» Your task
Would you print the material exactly, starting at its first line and ending at the line holding "H)]; [left|right]; split_and!; try done."?

[Opening Dataset records section]

Lemma narrow_fold minLSN l :
  0 <= minLSN ->
  let '(best, elig) := foldl (narrow_step minLSN) (0, []) l in
  (best = 0 /\ elig = [] /\ forall cs lsn, cs ∈ l -> at_lsn lsn cs -> lsn < minLSN) \/
  (minLSN <= best /\ elig <> [] /\ elig = filter (at_lsn best) l /\
   forall cs lsn, cs ∈ l -> at_lsn lsn cs -> lsn <= best).
Proof.
  intros Hmin. induction l as [|x l IH] using rev_ind.
  { left. split_and!; [done|done|]. intros ?? H. inversion H. }
  rewrite foldl_app. cbn [foldl]. destruct (foldl _ _ l) as [best elig]. unfold narrow_step at 1.
  assert (forall lsn, ParseLSN (pp_GetLsn (GetCurrentPosition x)) <> Some lsn ->
    filter (at_lsn lsn) (l ++ [x]) = filter (at_lsn lsn) l) as Hdrop.
  { intros lsn Hn. rewrite filter_app, filter_cons_False, filter_nil by done. apply app_nil_r. }
  assert (forall lsn, ParseLSN (pp_GetLsn (GetCurrentPosition x)) = Some lsn ->
    filter (at_lsn lsn) (l ++ [x]) = filter (at_lsn lsn) l ++ [x]) as Hkeep.
  { intros lsn Hn. rewrite filter_app, filter_cons_True, filter_nil by done. done. }
  destruct (ParseLSN (pp_GetLsn (GetCurrentPosition x))) as [lsn|] eqn:Hx.
  2: { destruct IH as [(-> & -> & H)|(? & ? & -> & H)]; [left|right]; split_and!; try done.
       - intros cs lsn [?| ->%list_elem_of_singleton]%elem_of_app Hat; [eauto|].
         unfold at_lsn in Hat. congruence.
       - by rewrite Hdrop.
       - intros cs lsn [?| ->%list_elem_of_singleton]%elem_of_app Hat; [eauto|].
         unfold at_lsn in Hat. congruence. }
  pose proof (ParseLSN_range _ _ Hx).
  assert (forall P : Z -> Prop, P lsn -> (forall cs l', cs ∈ l -> at_lsn l' cs -> P l') ->
    forall cs l', cs ∈ l ++ [x] -> at_lsn l' cs -> P l') as Hext.
  { intros P Hp Hl cs l' [?| ->%list_elem_of_singleton]%elem_of_app Hat; [eauto|].
    unfold at_lsn in Hat. rewrite Hx in Hat. by injection Hat as <-. }
  destruct (lsn <? minLSN) eqn:E1; reflect_bools.
  { destruct IH as [(-> & -> & H1)|(? & ? & -> & H1)]; [left|right]; split_and!; try done.
    - apply (Hext (fun z => z < minLSN)); done.
    - rewrite Hdrop; [done|]. intros [=]. lia.
    - apply (Hext (fun z => z <= best)); [lia|done]. }
  destruct (best <? lsn) eqn:E2; reflect_bools.
  - rewrite Z.leb_refl. right. split_and!; [lia|done| |].
    + rewrite Hkeep by done. rewrite filter_none; [done|]. intros cs Hcs Hat.
      destruct IH as [(-> & -> & H1)|(? & ? & -> & H1)]; pose proof (H1 _ _ Hcs Hat); lia.
    + apply (Hext (fun z => z <= lsn)); [lia|]. intros cs l' Hcs Hat.
      destruct IH as [(-> & -> & H1)|(? & ? & -> & H1)]; pose proof (H1 _ _ Hcs Hat); lia.
  - destruct IH as [(-> & -> & H1)|(? & ? & -> & H1)].
    + replace lsn with 0 in * by lia. cbn. right. split_and!; [lia|done| |].
      * rewrite Hkeep by done. rewrite filter_none; [done|]. intros cs Hcs Hat.
        pose proof (H1 _ _ Hcs Hat). lia.
      * apply (Hext (fun z => z <= 0)); [lia|]. intros cs l' Hcs Hat. pose proof (H1 _ _ Hcs Hat). lia.
    + destruct (best <=? lsn) eqn:E3; reflect_bools; right.
      * replace best with lsn in * by lia. split_and!; [done|by destruct (filter _ l)| |].
        -- by rewrite Hkeep.
        -- apply (Hext (fun z => z <= lsn)); [lia|done].
      * split_and!; [done|done| |].
        -- rewrite Hdrop; [done|]. intros [=]. lia.
        -- apply (Hext (fun z => z <= best)); [lia|done].
Qed.

Lemma narrowByLSN_Ok l minLSN elig :
  0 <= minLSN -> narrowByLSN l minLSN = Ok elig ->
  elig <> [] /\ exists best, minLSN <= best /\ elig = filter (at_lsn best) l /\
    forall cs lsn, cs ∈ l -> at_lsn lsn cs -> lsn <= best.
Proof.
  intros Hmin. pose proof (narrow_fold minLSN l Hmin) as H. unfold narrowByLSN.
  destruct (foldl _ _ l) as [best el]. destruct H as [(-> & -> & _)|(? & Hne & Heq & Hmax)].
  - by destruct (0 <? minLSN).
  - destruct el as [|x el]; [done|]. intros [=<-]. split; [done|]. exists best. auto.
Qed.

(** [narrowByLSN] fails only when no recruit reaches the floor. *)
Lemma narrowByLSN_is_Ok l minLSN cs lsn :
  0 <= minLSN -> cs ∈ l -> at_lsn lsn cs -> minLSN <= lsn -> exists elig, narrowByLSN l minLSN = Ok elig.
Proof.
  intros Hmin Hcs Hat Hle. pose proof (narrow_fold minLSN l Hmin) as H. unfold narrowByLSN.
  destruct (foldl _ _ l) as [best el]. destruct H as [(-> & -> & H)|(? & Hne & Heq & Hmax)].
  - pose proof (H _ _ Hcs Hat). lia.
  - destruct el; [done|eauto].
Qed.

(** ** A run of the core *)

(** The statuses that count: one per pooler, with a usable position. *)
Definition recruits (statuses : Statuses) : Statuses :=
  filterByValidPosition (deduplicateStatuses statuses).

Definition basis_floor (basis : revocationBasis) : Z :=
  match cert basis with Some c => frozenLSN c | None => 0 end.

Lemma elem_of_recruits statuses cs :
  cs ∈ recruits statuses ->
  cs ∈ deduplicateStatuses statuses /\
  ruleNumberIsUnset (GetRuleNumber (GetDecision (status_position cs))) = false /\
  is_Some (status_position cs) /\ exists lsn, at_lsn lsn cs.
Proof.
  unfold recruits, filterByValidPosition. intros [[Hd Hl] Hin]%list_elem_of_filter.
  split_and!; [done|done| |].
  - destruct (status_position cs); [eauto|done].
  - unfold at_lsn. destruct (ParseLSN _); [eauto|done].
Qed.

(** What a successful run of [buildProposalCore] established: [pos] is the
    outgoing position, [leaders] the recruits a builder may choose from. *)
Record core_run (rev : option TermRevocation) (statuses : Statuses) (basis : revocationBasis)
    (proposal : option CoordinatorProposal) (pos : option RulePosition) (leaders : Statuses) : Prop := {
  run_discovered :
    discoverOutgoingRulePosition (recruits statuses) = Ok (recorders pos (recruits statuses), pos);
  run_top : forall cs, cs ∈ recruits statuses -> CompareRulePosition (status_position cs) pos <= 0;
  run_content : forall cs, cs ∈ recorders pos (recruits statuses) -> status_position cs = pos;
  run_expected :
    CompareRuleNumbers (GetRuleNumber (PossiblyUndecidedRule pos)) (GetOutgoingRule rev) = 0;
  run_revoked : cert basis = None -> revokeByRecruitment (mkObserved (recruits statuses) pos basis) = None;
  run_finalizable : is_Ok (checkRecruitsCanFinalizeProposal
                      (mkRevoked (mkObserved (recruits statuses) pos basis)));
  run_leaders : narrowByLSN (recorders pos (recruits statuses)) (basis_floor basis) = Ok leaders;
  run_valid : validateProposal proposal
    {| rr_TermRevocation := rev; rr_OutgoingRule := PossiblyUndecidedRule pos;
       OutgoingRuleDecided := IsRuleDecided pos; EligibleLeaders := leaders;
       rr_outgoing := mkFinalizable (mkRevoked (mkObserved (recruits statuses) pos basis)) |}
    (statusesToIDs (filterCohortStatuses
       (GetCohortMembers (GetProposal (GetProposedTransition proposal))) (recruits statuses))) = None
}.

Lemma checkRecruitsCanFinalizeProposal_same r f :
  checkRecruitsCanFinalizeProposal r = Ok f -> f = mkFinalizable r.
Proof.
  unfold checkRecruitsCanFinalizeProposal. intros H. split_ifs; inv_ok; done.
Qed.

Lemma revoke_Ok o r :
  revoke o = Ok r -> r = mkRevoked o /\ (cert (obs_basis o) = None -> revokeByRecruitment o = None).
Proof. unfold revoke. destruct (cert _); intros H; inv_ok; done. Qed.

Lemma discoverOutgoingRule_Ok l expected basis o :
  discoverOutgoingRule l expected basis = Ok o ->
  exists recs, discoverOutgoingRulePosition l = Ok (recs, obs_position o) /\
    obs_recruited o = l /\ obs_basis o = basis /\
    CompareRuleNumbers (GetRuleNumber (PossiblyUndecidedRule (obs_position o))) expected = 0.
Proof.
  unfold discoverOutgoingRule. intros H. inv_ok. destruct a as [recs p].
  destruct (_ =? 0) eqn:E; reflect_bools; [|by repeat case_match].
  inv_ok. eauto.
Qed.

(** The result the builder is given by that run. *)
Definition core_result (rev : option TermRevocation) (statuses : Statuses) (basis : revocationBasis)
    (pos : option RulePosition) (leaders : Statuses) : RecruitmentResult :=
  {| rr_TermRevocation := rev; rr_OutgoingRule := PossiblyUndecidedRule pos;
     OutgoingRuleDecided := IsRuleDecided pos; EligibleLeaders := leaders;
     rr_outgoing := mkFinalizable (mkRevoked (mkObserved (recruits statuses) pos basis)) |}.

[Closing Dataset records section]

» Solution for this problem
Lemma narrow_fold minLSN l :
  0 <= minLSN ->
  let '(best, elig) := foldl (narrow_step minLSN) (0, []) l in
  (best = 0 /\ elig = [] /\ forall cs lsn, cs ∈ l -> at_lsn lsn cs -> lsn < minLSN) \/
  (minLSN <= best /\ elig <> [] /\ elig = filter (at_lsn best) l /\
   forall cs lsn, cs ∈ l -> at_lsn lsn cs -> lsn <= best).
Proof.
  intros Hmin. induction l as [|x l IH] using rev_ind.
  { left. split_and!; [done|done|]. intros ?? H. inversion H. }
  rewrite foldl_app. cbn [foldl]. destruct (foldl _ _ l) as [best elig]. unfold narrow_step at 1.
  assert (forall lsn, ParseLSN (pp_GetLsn (GetCurrentPosition x)) <> Some lsn ->
    filter (at_lsn lsn) (l ++ [x]) = filter (at_lsn lsn) l) as Hdrop.
  { intros lsn Hn. rewrite filter_app, filter_cons_False, filter_nil by done. apply app_nil_r. }
  assert (forall lsn, ParseLSN (pp_GetLsn (GetCurrentPosition x)) = Some lsn ->
    filter (at_lsn lsn) (l ++ [x]) = filter (at_lsn lsn) l ++ [x]) as Hkeep.
  { intros lsn Hn. rewrite filter_app, filter_cons_True, filter_nil by done. done. }
  destruct (ParseLSN (pp_GetLsn (GetCurrentPosition x))) as [lsn|] eqn:Hx.
  2: { destruct IH as [(-> & -> & H)|(? & ? & -> & H)]; [left|right]; split_and!; try done.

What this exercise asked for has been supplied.